Works from Monet, Manet, Cezanne, and Van Gogh are among those lined up to help celebrate the opening, in what the gallery says will be the first major Impressionist exhibition in Ireland.
The paintings are being loaned for the occasion by the Boston Museum of Fine Arts, which boasts one of the best collections of Impressionists outside of France.
The Dublin show, which will also include works by Gauguin, Renoir and Pissarro, will open at the end of January and run for 12 weeks. The exhibition is described by the gallery as a "rich survey of French landscape painting from the time of its great rise to prominence from the 1850s through to 1910".
It begins by tracing the roots of Impressionist landscape in the art of Camille Corot and the Barbizon School and progresses to the post-Impressionist landscapes of Paul Gauguin and Vincent van Gogh.
The Minister for the Arts, Ms de Valera, announced the exhibition in Boston last night, following a tour of the museum.

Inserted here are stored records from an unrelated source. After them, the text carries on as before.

Lemma filter_time_no_month month c :
  month_truthy month = false -> is_Some (filter_time month c).
Proof.
  intros Hm. unfold filter_time. destruct c as [t|]; [|by eexists].
  destruct (str_truthy t); [|by eexists].
  destruct (strptime t); [|by eexists]. rewrite Hm. by eexists.
Qed.

(** X9.  Without a month filter (no month, an empty text, or 0) no row is
    dropped: the path has one point for each row, in order. *)
Theorem unfiltered_path_complete month rows path :
  month_truthy month = false ->
  build_path month rows = Ok path ->
  Forall2 made_from rows path /\ length path = length rows.
Proof.
  intros Hm Hpath.
  assert (Forall2 made_from rows path) as Hmade.
  { revert path Hpath. induction rows as [|row rows IH]; intros path Hpath.
    - injection Hpath as <-. constructor.
    - rewrite build_path_cons in Hpath. bind_inv Hpath r Hr.
      bind_inv Hpath path' Hpath'. injection Hpath as <-.
      unfold convert_row in Hr. bind_inv Hr c Hc.
      destruct (filter_time_no_month month c Hm) as [t Ht].
      rewrite Ht in Hr. bind_inv Hr p Hp. injection Hr as <-.
      constructor; [by exists t | by apply IH]. }
  split; [done|]. symmetry. by eapply Forall2_length.
Qed.



Lemma make_point_short t row :
  (length row < 7)%nat -> make_point t row = Raise IndexError.
Proof.
  intros Hlen. unfold make_point.
  do 7 (destruct row as [|? row]; [reflexivity|]).
  simpl in Hlen. lia.
Qed.

(** X11.  A row of fewer than seven cells never gives a point: either the
    month filter skips it, or the builder raises [IndexError]; without a
    month filter it always raises. *)
Theorem short_row_gives_no_point month row :
  (length row < 7)%nat ->
  (convert_row month row = Ok None
   \/ convert_row month row = Raise IndexError)
  /\ (month_truthy month = false -> convert_row month row = Raise IndexError).
Proof.
  intros Hlen. unfold convert_row.
  destruct (index row 1) as [c|e] eqn:Hc; simpl.
  - split.
    + destruct (filter_time month c) as [t|]; [right | by left].
      by rewrite make_point_short.
    + intros Hm. destruct (filter_time_no_month month c Hm) as [t ->].
      by rewrite make_point_short.
  - apply index_error in Hc as ->. split; [by right | done].
Qed.
(** X21: the buffer is a sliding window.  With a bound of at least 1
    that the buffer does not exceed, buffering any number of messages one
    after the other never raises and leaves exactly the most recent
    [max_buffer] of all messages, oldest first; nothing else of the node
    changes. *)
Theorem buffer_is_sliding_window {D} (ms : list D) (max_buffer : Z) :
  forall t : TBeam.Node D,
    1 <= max_buffer ->
    Z.of_nat (length (TBeam.received_messages t)) <= max_buffer ->
    let all := TBeam.received_messages t ++ ms in
    exists t',
      buffer_all ms max_buffer t = TBeam.Ok tt t'
      /\ TBeam.received_messages t' = drop (length all - Z.to_nat max_buffer) all
      /\ Z.of_nat (length (TBeam.received_messages t')) <= max_buffer
      /\ TBeam.lora t' = TBeam.lora t
      /\ TBeam.message_counter t' = TBeam.message_counter t
      /\ TBeam.stdout t' = TBeam.stdout t.
Proof.
  induction ms as [|m ms IH]; intros t Hmax Hlen; cbv zeta.
  - exists t. split; [reflexivity|]. rewrite app_nil_r.
    replace (length (TBeam.received_messages t) - Z.to_nat max_buffer)%nat
      with 0%nat by lia.
    rewrite drop_0. repeat split. exact Hlen.
  - cbn [buffer_all]. unfold TBeam.tbind.
    rewrite _add_to_message_buffer_run.
    destruct (Z.leb_spec max_buffer (Z.of_nat (length (TBeam.received_messages t))))
      as [Hfull|Hroom].
    + destruct (TBeam.received_messages t) as [|a l0] eqn:El;
        [cbn [length] in Hfull; lia|].
      cbn [TBeam.set_received].
      match goal with
      | |- context [buffer_all ms max_buffer ?t1] =>
          destruct (IH t1 Hmax) as (t' & E & Hw & Hb & Hl & Hc & Ho)
      end.
      { cbn [TBeam.received_messages]. cbn [length] in *.
        rewrite length_app. cbn [length]. lia. }
      cbn [TBeam.received_messages TBeam.lora TBeam.message_counter TBeam.stdout]
        in Hw, Hl, Hc, Ho.
      exists t'. split; [exact E|].
      split; [|repeat split; assumption].
      rewrite Hw. rewrite <- !List.app_assoc. cbn [app].
      cbn [length] in *. rewrite !length_app in *. cbn [length] in *.
      replace (S (length l0 + S (length ms)) - Z.to_nat max_buffer)%nat
        with (S (length l0 + S (length ms) - Z.to_nat max_buffer)) by lia.
      reflexivity.
    + cbn [TBeam.set_received].
      match goal with
      | |- context [buffer_all ms max_buffer ?t1] =>
          destruct (IH t1 Hmax) as (t' & E & Hw & Hb & Hl & Hc & Ho)
      end.
      { cbn [TBeam.received_messages]. rewrite length_app. cbn [length]. lia. }
      cbn [TBeam.received_messages TBeam.lora TBeam.message_counter TBeam.stdout]
        in Hw, Hl, Hc, Ho.
      exists t'. split; [exact E|].
      split; [|repeat split; assumption].
      rewrite Hw. rewrite <- !List.app_assoc. reflexivity.
Qed.

Lemma buffer_is_sliding_window_witness :
  exists t',
    buffer_all [3; 4; 5; 6] 3 (TBeam.mkNode "N" 0 [1; 2] 0 false sample_driver None [])
    = TBeam.Ok tt t'
    /\ TBeam.received_messages t' = [4; 5; 6].
Proof.
  destruct (buffer_is_sliding_window [3; 4; 5; 6] 3
              (TBeam.mkNode "N" 0 [1; 2] 0 false sample_driver None []))
    as (t' & E & Hw & _); [lia | simpl; lia |].
  exists t'. split; [exact E | exact Hw].
Defined.

(** ** Message ids *)

Lemma pretty_N_go_no_underscore x :
  forall s, no_underscore (pretty_N_go x s) = no_underscore s.
Proof.
  induction (N.lt_wf_0 x) as [x _ IH]. intros s.
  destruct (N.eq_dec x 0%N) as [->|Hx]; [reflexivity|].
  rewrite pretty_N_go_step by lia.
  rewrite IH by (apply N.div_lt; lia).
  cbn [no_underscore].
  replace (Ascii.eqb (pretty_N_char (x `mod` 10)%N) "_") with false;
    [reflexivity|].
  unfold pretty_N_char. repeat case_match; reflexivity.
Qed.

Lemma pretty_Z_no_underscore (z : Z) : no_underscore (pretty z) = true.
Proof.
  assert (HN : forall n : N, no_underscore (pretty n) = true).
  { intros n. unfold pretty, pretty_N. case_decide; [reflexivity|].
    apply pretty_N_go_no_underscore. }
  destruct z as [|p|p]; [reflexivity | apply HN |].
  change (pretty (Z.neg p)) with (String "-" (pretty (N.pos p))).
  cbn [no_underscore]. rewrite HN. reflexivity.
Qed.
(** X2: [rename_table] from an existing table to a free name, both bare
    and unreserved, returns; [tables] then shows the new name in the old
    one's place, the rows are fetched under the new name, and the old name
    raises [TableNotFoundError]. *)
Theorem rename_table_renames
        (h : DBHandler) (a b : string) (cols : list column)
        (rows : list row) (ts : list value) :
  is_ident a = true -> is_ident b = true ->
  reserved_name a = false -> reserved_name b = false ->
  wf_database (working (connector h)) = true ->
  find_table a (working (connector h)) = Some (ETable a cols rows) ->
  find_entry b (working (connector h)) = None ->
  fst (tables h) = Ok ts ->
  exists h1 h2,
    rename_table a b h = (Ok tt, h1)
    /\ tables h1
       = (Ok (map (fun v => if value_eqb v (VText a) then VText b else v) ts),
          h1)
    /\ fetchall b h1 = (Ok rows, h2)
    /\ fetchall a h1 = (Raise (TableNotFoundError a), h1).
Proof.
  intros Ha Hb Hra Hrb Hwf Hf Hfree Hts.
  rewrite tables_spec in Hts. cbn [fst] in Hts. injection Hts as <-.
  destruct (find_table_In _ _ _ Hf) as [Hin _].
  pose (h1 := {| DB_file_path := DB_file_path h;
                 connector :=
                   connect (map (rename_entry a b) (working (connector h)));
                 cursor := [] |}).
  assert (Hnames : table_names (working (connector h1))
                   = map (fun v => if value_eqb v (VText a) then VText b
                                   else v)
                         (table_names (working (connector h)))).
  { exact (table_names_rename a b _ cols rows (wf_distinct _ Hwf) Hin). }
  pose proof (find_table_rename a b _ cols rows Hf Hfree) as Hf1.
  assert (Hab : String.eqb b a = false).
  { destruct (String.eqb b a) eqn:E; [|reflexivity].
    apply String.eqb_eq in E. subst b.
    rewrite find_entry_none in Hfree. specialize (Hfree _ Hin).
    cbn [entry_name] in Hfree. rewrite name_eqb_refl in Hfree.
    discriminate Hfree. }
  assert (Habs : ~ listed a h1).
  { unfold listed. rewrite Hnames. intros H.
    apply in_map_iff in H as [v [Hv _]].
    destruct (value_eqb v (VText a)) eqn:E.
    - injection Hv as Hv. subst b. rewrite String.eqb_refl in Hab.
      discriminate Hab.
    - subst v. rewrite value_eqb_text, String.eqb_refl in E. discriminate E. }
  exists h1, {| DB_file_path := DB_file_path h1; connector := connector h1;
                cursor := [] |}.
  split; [|split; [|split]].
  - exact (rename_table_spec h a b _ Ha Hb Hra Hrb
             (find_table_listed _ _ _ _ Hf) Hf Hfree).
  - rewrite tables_spec, Hnames. reflexivity.
  - exact (fetchall_spec h1 b b cols rows Hb (reserved_not_master _ Hrb)
             (find_table_listed _ _ _ _ Hf1) Hf1).
  - rewrite fetchall_guard. apply guard_absent, Habs.
Qed.

Lemma rename_table_renames_witness :
  exists h1 h2,
    rename_table "test" "test_test" fixture_handler = (Ok tt, h1)
    /\ tables h1
       = (Ok (map (fun v => if value_eqb v (VText "test")
                            then VText "test_test" else v)
                  [VText "test"]), h1)
    /\ fetchall "test_test" h1 = (Ok (df_rows fixture_df), h2)
    /\ fetchall "test" h1 = (Raise (TableNotFoundError "test"), h1).
Proof.
  apply (rename_table_renames fixture_handler "test" "test_test"
           [("id", Some "INTEGER"); ("name", Some "TEXT")]
           (df_rows fixture_df) [VText "test"]); reflexivity.
Defined.

(** X3: [rename_table] onto a name that a table or an index already holds,
    in any letter case, raises [OperationalError]; the connection is
    left as it was, so nothing is renamed or overwritten. *)
Theorem rename_table_onto_taken_name
        (h : DBHandler) (a b : string) (e : entry) (ts : list value) :
  is_ident a = true -> is_ident b = true ->
  fst (tables h) = Ok ts -> In (VText a) ts ->
  find_entry b (working (connector h)) = Some e ->
  exists msg h1,
    rename_table a b h = (Raise (OperationalError msg), h1)
    /\ connector h1 = connector h.
Proof.
  intros Ha Hb Hts Hin Hf.
  assert (Hl : listed a h) by (apply (tables_listed h a ts Hts); exact Hin).
  rewrite rename_table_guard, (guard_present _ _ _ Hl).
  unfold bind, cursor_execute, conn_execute, prepare.
  rewrite (parse_rename_query _ _ Ha Hb).
  cbn [begin_for is_dml is_query]. unfold step.
  cbn [List.length Nat.eqb negb]. unfold run_rename. rewrite Hf.
  destruct (find_table a (working (connector h)));
    [destruct (reserved_name a); [|destruct (reserved_name b)]|];
    eexists _, _; split; reflexivity.
Qed.

Lemma rename_table_onto_taken_name_witness :
  exists msg h1,
    rename_table "test" "TEST" fixture_handler
    = (Raise (OperationalError msg), h1)
    /\ connector h1 = connector fixture_handler.
Proof.
  apply (rename_table_onto_taken_name fixture_handler "test" "TEST"
           (ETable "test" [("id", Some "INTEGER"); ("name", Some "TEXT")]
                   (df_rows fixture_df)) [VText "test"]).
  - reflexivity.
  - reflexivity.
  - reflexivity.
  - left; reflexivity.
  - reflexivity.
Defined.

(** ** Appending a frame *)

Lemma align_own_columns (cols : list column) (r : row) :
  distinct_names (map fst cols) = true ->
  List.length r = List.length cols ->
  align_row cols (map fst cols) r = r.
Proof.
  intros Hd Hlen. unfold align_row.
  rewrite <- (map_map fst (aligned_value (map fst cols) r)).
  apply align_labels; [exact Hd|]. rewrite length_map. exact Hlen.
Qed.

"I am very pleased that these artworks were secured for showcasing in the National gallery's new Millennium wing, which has been designed and constructed to the highest international standards and will allow the gallery to house many future exhibitions of this scale and significance," she said.
Ms Fionnuala Croke, the gallery's head of exhibitions, said it would be the first major Impressionist exhibition to come to Ireland.
The opening of the new wing, which was due in the autumn, has been postponed because of construction delays.
Ms Valerie Keogh, spokeswoman for the gallery, said the Boston museum had been "very flexible and co-operative" in facilitating the postponement of the exhibition's opening here.
The Millennium wing will be 4,000 m sq and will include a suite of galleries, a centre for the study of Irish art, a Yeats archive, a multi-media facility and an audiovisual room.